* What this task involves
Where in the data below does the word "sizes" appear? Copy every line that has it.

* Given records

★ ★ ★ ★ ★

(* ===== verification/MemoryUtil.v ===== *)
(** * memory_util: buffers from malloc behind a shared pointer

    src/include/utils/memory.hpp: [make_malloc_ptr] and [countof].  The
    heap of [malloc] and [free] is a finite map from the addresses of
    the live blocks to their sizes, with a number of bytes left; [malloc]
    returns the null pointer when the request is larger.  A
    [std::shared_ptr] is a handle to a control block that holds the
    pointer, the use count and the deleter; copies of a shared pointer
    are the same handle, which is how they alias.  Undefined behaviour
    (freeing an address that is not live) is an error value.

    [countof] is [sizeof(p) / sizeof(p[0])] on a description of the C
    type of its argument. *)

From Stdlib Require Import NArith.
From S2P Require Import Prelude.

Module memory_util.

(** ** The heap *)

(** A pointer is null ([None]) or an address. *)
Definition pointer : Type := option positive.

Record heap : Type := Heap {
  h_live : gmap positive N;       (* live blocks and their sizes *)
  h_avail : N;                    (* bytes left *)
}.

Definition malloc (size : N) (h : heap) : pointer * heap :=
  if (size <=? h_avail h)%N then
    let a := fresh (dom (h_live h)) in
    (Some a, Heap (<[a := size]> (h_live h)) (h_avail h - size))
  else (None, h).

(** [free(nullptr)] does nothing; freeing an address that is not live
    is undefined. *)
Definition free (p : pointer) (h : heap) : result heap :=
  match p with
  | None => Ok h
  | Some a =>
      match h_live h !! a with
      | Some size => Ok (Heap (delete a (h_live h)) (h_avail h + size))
      | None => Err "free(): invalid pointer"
      end
  end.

(** ** Shared pointers *)

Definition deleter : Type := pointer -> heap -> result heap.
(* ===== verification/DateSteps.v ===== *)
(** * The statements of date_module::update, and their interleavings

    [DateModule.date.update] is the whole call as one function.  Here
    the call is a program counter and a frame of local variables, and
    [update_step] executes one statement of src/src/modules/date.cpp;
    the program counters are named after the lines.  Several date
    modules live in one process: each has its own object and its own
    worker, all share the environment and the clock.  An event is one
    statement of one worker, or a call of [input] from the thread that
    dispatches clicks, which takes no lock (line 130).  A schedule is a
    list of events.

    Granularity: one statement of the source is one step, and a call
    of the C library inside it is atomic.  The buffer that [localtime]
    returns, which all threads share, is not modelled: formatting is
    the pure [put_time] of the value of TZ, the time and the format.
    Finer interleavings of the real program only add behaviours to the
    races shown here; the independence results hold of this model. *)

From Stdlib Require Import ZArith.
From S2P Require Import Prelude StringUtil Trace Lifecycle Environ Config Label Builder DateModule.
Import date.

Module date_steps.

★ ★ ★ ★ ★

* Answer box
    the live blocks to their sizes, with a number of bytes left; [malloc]
  h_live : gmap positive N;       (* live blocks and their sizes *)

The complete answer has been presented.